### Exercise instructions
From the entries below, copy exactly the lines from the one that contains "- inversion Hs; assumption." through the one that contains "calls of [sendResult]", both included, and only those.

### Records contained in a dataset
▽

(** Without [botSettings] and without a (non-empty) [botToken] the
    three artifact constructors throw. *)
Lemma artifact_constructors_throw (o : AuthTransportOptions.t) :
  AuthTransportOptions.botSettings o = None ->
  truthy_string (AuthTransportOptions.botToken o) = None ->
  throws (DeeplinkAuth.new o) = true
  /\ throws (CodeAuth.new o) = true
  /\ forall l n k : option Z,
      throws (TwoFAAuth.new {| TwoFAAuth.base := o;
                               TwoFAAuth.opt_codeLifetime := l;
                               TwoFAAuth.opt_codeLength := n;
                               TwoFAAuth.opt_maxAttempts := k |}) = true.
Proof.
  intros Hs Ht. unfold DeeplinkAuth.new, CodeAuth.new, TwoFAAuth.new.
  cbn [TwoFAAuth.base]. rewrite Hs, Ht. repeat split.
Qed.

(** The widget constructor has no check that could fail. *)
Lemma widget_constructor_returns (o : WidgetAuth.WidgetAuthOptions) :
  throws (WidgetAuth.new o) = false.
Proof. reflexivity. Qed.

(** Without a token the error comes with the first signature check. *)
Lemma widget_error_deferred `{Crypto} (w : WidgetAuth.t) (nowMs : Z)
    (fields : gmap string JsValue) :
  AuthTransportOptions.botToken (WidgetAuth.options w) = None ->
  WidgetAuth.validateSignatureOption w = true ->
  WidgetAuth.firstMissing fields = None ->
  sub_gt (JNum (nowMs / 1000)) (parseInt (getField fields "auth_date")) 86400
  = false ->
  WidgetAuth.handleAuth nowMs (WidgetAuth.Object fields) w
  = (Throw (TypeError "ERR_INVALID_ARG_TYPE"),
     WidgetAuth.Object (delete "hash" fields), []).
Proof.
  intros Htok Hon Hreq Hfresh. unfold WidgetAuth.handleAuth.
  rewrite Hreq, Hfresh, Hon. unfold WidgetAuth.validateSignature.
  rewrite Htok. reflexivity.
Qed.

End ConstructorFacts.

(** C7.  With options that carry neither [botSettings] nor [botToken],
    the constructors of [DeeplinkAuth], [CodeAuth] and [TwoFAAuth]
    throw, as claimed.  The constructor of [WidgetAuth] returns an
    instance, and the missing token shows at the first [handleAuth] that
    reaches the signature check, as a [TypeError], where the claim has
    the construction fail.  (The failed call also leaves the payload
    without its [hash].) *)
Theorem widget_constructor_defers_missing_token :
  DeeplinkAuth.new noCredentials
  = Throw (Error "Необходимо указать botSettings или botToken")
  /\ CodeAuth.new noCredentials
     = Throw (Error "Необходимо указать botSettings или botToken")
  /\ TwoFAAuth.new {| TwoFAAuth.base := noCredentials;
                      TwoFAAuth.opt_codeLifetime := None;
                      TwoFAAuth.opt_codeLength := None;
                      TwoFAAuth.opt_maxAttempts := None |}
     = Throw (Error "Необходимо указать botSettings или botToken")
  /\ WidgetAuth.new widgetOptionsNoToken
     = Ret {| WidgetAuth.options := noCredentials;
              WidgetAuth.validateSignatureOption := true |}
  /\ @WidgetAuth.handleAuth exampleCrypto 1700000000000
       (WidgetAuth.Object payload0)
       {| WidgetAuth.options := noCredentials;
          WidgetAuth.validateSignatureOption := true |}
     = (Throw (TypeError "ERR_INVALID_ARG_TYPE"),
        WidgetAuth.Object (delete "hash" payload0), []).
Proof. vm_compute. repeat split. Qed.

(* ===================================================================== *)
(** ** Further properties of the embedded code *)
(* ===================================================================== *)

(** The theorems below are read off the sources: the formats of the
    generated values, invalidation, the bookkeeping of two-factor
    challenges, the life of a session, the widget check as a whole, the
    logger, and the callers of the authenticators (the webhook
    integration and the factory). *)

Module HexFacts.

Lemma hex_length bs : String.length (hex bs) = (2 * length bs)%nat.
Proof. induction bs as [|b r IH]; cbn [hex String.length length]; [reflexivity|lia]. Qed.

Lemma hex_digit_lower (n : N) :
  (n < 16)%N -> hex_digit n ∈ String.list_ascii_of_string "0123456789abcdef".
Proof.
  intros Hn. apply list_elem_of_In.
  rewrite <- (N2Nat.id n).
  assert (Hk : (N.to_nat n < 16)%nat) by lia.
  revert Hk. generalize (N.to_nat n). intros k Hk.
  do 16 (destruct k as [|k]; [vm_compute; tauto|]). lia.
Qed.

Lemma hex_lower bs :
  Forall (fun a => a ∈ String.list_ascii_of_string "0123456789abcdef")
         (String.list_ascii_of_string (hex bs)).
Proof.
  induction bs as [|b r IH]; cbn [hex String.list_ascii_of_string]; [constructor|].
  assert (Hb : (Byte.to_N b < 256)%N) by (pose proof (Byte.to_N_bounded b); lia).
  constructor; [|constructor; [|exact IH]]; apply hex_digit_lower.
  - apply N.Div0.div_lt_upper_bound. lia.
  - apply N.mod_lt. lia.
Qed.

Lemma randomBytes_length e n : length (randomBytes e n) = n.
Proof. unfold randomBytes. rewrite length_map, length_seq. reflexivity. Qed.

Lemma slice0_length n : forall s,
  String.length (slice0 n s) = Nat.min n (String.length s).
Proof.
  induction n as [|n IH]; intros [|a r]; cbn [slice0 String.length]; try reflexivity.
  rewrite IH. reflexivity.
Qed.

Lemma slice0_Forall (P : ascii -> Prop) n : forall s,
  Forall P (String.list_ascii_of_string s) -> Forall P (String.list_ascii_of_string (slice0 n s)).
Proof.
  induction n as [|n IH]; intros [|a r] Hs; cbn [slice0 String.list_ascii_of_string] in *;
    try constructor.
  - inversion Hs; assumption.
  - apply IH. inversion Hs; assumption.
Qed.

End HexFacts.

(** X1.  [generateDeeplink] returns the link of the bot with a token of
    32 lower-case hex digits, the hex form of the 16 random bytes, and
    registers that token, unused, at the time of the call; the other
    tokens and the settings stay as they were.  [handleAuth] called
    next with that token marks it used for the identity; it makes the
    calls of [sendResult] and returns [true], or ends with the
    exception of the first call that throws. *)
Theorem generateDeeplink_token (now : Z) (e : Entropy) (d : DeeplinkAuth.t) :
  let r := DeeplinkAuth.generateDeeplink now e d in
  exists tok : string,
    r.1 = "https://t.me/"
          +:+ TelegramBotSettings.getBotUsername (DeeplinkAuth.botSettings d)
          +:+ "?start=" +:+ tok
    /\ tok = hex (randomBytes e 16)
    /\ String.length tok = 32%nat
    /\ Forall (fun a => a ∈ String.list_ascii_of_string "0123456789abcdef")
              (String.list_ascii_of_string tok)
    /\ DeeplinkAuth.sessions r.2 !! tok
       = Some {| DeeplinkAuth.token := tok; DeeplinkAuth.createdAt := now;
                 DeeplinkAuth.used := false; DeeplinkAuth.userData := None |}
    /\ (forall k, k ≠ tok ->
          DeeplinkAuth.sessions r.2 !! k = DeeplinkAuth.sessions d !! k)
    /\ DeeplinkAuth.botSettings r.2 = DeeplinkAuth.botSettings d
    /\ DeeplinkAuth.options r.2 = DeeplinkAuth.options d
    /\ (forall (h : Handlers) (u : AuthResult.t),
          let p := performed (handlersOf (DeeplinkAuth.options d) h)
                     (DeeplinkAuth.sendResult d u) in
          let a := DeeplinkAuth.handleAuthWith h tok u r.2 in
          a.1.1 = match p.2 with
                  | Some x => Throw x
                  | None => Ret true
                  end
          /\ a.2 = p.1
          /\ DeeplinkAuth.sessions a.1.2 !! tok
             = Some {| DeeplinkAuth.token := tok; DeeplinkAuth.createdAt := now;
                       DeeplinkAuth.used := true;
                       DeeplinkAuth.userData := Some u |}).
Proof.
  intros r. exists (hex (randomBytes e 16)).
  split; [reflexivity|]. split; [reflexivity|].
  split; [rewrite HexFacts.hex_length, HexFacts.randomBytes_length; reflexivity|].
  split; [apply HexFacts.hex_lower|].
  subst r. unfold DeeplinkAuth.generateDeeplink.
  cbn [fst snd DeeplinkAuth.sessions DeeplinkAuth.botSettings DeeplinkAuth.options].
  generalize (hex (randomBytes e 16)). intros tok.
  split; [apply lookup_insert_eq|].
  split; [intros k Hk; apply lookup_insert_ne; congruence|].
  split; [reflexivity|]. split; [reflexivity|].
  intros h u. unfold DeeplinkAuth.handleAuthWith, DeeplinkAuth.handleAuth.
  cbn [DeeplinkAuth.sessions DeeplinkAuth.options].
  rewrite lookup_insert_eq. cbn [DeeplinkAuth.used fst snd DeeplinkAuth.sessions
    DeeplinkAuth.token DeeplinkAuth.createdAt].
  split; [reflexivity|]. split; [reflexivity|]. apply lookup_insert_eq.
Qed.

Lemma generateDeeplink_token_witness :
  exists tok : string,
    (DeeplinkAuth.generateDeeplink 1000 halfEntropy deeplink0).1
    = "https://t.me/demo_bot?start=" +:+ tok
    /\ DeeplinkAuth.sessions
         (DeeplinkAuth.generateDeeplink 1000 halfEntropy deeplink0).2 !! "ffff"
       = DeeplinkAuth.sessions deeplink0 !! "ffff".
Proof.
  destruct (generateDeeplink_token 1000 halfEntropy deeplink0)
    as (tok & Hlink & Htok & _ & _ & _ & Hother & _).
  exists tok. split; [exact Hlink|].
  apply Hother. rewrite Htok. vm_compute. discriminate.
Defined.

△
▽

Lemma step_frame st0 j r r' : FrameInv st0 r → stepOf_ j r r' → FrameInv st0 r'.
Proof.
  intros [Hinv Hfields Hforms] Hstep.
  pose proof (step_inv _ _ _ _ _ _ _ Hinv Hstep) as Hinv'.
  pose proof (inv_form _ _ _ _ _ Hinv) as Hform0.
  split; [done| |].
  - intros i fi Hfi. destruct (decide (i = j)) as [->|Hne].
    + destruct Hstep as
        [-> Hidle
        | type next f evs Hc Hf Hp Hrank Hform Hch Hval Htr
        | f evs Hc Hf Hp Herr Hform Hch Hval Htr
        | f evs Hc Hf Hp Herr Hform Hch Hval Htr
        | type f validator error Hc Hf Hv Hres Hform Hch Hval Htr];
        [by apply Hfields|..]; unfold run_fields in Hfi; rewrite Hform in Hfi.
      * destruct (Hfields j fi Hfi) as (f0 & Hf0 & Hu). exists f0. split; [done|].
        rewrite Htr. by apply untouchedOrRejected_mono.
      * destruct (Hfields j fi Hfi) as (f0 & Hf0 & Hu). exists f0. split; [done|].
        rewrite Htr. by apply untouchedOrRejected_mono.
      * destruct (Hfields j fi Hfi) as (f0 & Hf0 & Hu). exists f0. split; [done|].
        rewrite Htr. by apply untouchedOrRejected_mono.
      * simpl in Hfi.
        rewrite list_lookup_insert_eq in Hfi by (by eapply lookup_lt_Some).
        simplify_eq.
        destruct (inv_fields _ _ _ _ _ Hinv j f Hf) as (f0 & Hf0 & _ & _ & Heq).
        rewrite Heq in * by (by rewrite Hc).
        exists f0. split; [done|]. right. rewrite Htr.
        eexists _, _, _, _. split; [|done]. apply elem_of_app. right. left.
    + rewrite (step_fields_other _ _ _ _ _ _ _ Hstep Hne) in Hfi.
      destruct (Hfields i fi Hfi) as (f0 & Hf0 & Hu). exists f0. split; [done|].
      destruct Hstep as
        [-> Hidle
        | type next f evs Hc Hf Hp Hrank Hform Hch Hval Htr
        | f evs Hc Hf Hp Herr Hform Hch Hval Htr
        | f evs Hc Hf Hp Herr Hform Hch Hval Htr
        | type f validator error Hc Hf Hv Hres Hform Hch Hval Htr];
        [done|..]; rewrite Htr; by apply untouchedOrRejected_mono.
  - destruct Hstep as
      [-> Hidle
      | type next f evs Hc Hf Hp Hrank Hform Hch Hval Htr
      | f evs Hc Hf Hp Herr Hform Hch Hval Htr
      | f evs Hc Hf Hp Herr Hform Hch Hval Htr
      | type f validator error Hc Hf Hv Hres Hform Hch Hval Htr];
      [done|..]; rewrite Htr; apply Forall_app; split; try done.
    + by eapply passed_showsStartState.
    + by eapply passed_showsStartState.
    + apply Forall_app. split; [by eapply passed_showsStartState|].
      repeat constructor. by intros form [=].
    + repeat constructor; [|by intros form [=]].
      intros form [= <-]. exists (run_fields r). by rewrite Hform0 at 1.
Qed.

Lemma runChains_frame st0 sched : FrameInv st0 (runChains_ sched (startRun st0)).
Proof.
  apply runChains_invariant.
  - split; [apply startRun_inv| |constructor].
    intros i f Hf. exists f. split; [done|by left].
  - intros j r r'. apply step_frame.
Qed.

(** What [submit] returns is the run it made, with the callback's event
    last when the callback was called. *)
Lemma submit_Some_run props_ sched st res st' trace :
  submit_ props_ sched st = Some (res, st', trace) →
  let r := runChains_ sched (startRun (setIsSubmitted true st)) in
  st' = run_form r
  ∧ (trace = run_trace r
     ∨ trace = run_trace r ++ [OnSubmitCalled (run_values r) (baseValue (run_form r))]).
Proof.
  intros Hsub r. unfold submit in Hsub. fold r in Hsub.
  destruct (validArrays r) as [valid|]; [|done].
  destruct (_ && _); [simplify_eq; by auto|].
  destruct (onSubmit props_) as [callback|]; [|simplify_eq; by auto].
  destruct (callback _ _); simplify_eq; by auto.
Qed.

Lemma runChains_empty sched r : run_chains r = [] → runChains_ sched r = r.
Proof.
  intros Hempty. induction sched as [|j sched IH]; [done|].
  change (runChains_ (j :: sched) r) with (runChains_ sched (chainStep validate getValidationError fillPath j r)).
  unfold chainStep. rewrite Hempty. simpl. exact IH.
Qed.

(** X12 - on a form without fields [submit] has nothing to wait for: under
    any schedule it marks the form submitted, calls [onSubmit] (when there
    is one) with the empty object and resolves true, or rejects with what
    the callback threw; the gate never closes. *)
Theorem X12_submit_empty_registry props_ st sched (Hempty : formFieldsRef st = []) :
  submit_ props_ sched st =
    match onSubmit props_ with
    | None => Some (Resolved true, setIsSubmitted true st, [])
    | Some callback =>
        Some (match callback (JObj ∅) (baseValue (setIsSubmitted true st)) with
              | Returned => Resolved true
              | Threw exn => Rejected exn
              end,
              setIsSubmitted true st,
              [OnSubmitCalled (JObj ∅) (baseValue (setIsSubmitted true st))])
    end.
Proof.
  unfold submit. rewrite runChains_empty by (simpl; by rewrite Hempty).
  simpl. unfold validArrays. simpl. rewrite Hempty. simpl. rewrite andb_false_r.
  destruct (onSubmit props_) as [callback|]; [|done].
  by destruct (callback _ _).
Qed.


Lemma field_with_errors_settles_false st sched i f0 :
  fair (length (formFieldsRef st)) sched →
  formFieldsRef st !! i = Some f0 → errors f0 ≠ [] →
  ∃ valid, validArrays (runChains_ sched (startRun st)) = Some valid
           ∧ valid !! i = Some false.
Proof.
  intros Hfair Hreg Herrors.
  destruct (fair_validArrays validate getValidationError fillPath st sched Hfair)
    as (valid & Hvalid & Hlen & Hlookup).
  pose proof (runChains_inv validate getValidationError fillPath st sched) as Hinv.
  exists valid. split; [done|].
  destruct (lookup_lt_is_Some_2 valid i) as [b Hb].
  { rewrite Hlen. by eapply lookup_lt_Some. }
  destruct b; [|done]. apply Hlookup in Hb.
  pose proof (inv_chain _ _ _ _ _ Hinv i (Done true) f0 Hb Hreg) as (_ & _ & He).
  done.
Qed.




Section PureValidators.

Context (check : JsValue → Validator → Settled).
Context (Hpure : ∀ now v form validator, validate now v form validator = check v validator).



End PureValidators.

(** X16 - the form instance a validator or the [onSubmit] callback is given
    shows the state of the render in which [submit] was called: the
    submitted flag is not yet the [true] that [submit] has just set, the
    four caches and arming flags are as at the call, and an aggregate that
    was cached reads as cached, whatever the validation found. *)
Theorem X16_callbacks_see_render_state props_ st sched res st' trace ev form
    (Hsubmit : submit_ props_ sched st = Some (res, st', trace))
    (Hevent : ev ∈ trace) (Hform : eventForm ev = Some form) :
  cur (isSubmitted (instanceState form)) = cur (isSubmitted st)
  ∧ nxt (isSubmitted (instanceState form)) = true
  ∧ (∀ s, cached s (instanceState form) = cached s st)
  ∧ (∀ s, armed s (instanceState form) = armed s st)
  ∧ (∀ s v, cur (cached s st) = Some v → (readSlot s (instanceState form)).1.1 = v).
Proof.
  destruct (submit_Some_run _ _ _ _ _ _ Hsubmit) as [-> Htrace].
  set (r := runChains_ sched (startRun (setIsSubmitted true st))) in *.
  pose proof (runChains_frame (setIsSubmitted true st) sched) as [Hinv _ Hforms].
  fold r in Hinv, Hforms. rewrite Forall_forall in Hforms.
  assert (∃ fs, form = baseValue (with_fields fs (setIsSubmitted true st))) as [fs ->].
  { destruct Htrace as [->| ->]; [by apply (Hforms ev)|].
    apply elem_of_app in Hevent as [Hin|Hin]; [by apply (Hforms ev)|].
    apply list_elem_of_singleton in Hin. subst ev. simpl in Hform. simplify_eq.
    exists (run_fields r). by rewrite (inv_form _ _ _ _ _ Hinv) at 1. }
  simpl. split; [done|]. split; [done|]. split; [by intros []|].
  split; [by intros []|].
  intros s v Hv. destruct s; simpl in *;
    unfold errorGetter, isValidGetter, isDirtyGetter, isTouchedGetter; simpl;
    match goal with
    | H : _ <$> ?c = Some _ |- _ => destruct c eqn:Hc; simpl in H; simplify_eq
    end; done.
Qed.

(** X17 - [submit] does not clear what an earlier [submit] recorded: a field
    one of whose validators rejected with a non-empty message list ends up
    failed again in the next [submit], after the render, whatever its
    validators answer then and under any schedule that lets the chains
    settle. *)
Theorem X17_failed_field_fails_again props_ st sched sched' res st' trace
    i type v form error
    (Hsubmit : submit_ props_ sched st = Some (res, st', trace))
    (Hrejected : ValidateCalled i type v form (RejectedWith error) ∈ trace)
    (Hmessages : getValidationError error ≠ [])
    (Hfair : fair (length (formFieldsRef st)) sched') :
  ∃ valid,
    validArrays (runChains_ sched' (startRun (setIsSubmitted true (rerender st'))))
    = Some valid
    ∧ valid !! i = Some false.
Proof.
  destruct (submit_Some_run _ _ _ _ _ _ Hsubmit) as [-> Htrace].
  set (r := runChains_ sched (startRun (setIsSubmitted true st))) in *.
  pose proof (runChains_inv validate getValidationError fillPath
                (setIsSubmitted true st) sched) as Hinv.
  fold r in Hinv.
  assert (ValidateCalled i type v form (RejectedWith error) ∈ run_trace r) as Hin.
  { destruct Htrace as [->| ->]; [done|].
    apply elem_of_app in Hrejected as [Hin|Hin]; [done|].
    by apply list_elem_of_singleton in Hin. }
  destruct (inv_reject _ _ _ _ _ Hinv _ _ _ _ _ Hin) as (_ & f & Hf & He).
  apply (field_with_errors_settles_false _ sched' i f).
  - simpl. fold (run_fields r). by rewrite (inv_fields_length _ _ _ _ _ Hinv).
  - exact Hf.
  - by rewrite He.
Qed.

△

### Response
  - inversion Hs; assumption.
  - apply IH. inversion Hs; assumption.
Qed.

End HexFacts.

(** X1.  [generateDeeplink] returns the link of the bot with a token of
    32 lower-case hex digits, the hex form of the 16 random bytes, and
    registers that token, unused, at the time of the call; the other
    tokens and the settings stay as they were.  [handleAuth] called
    next with that token marks it used for the identity; it makes the
    calls of [sendResult] and returns [true], or ends with the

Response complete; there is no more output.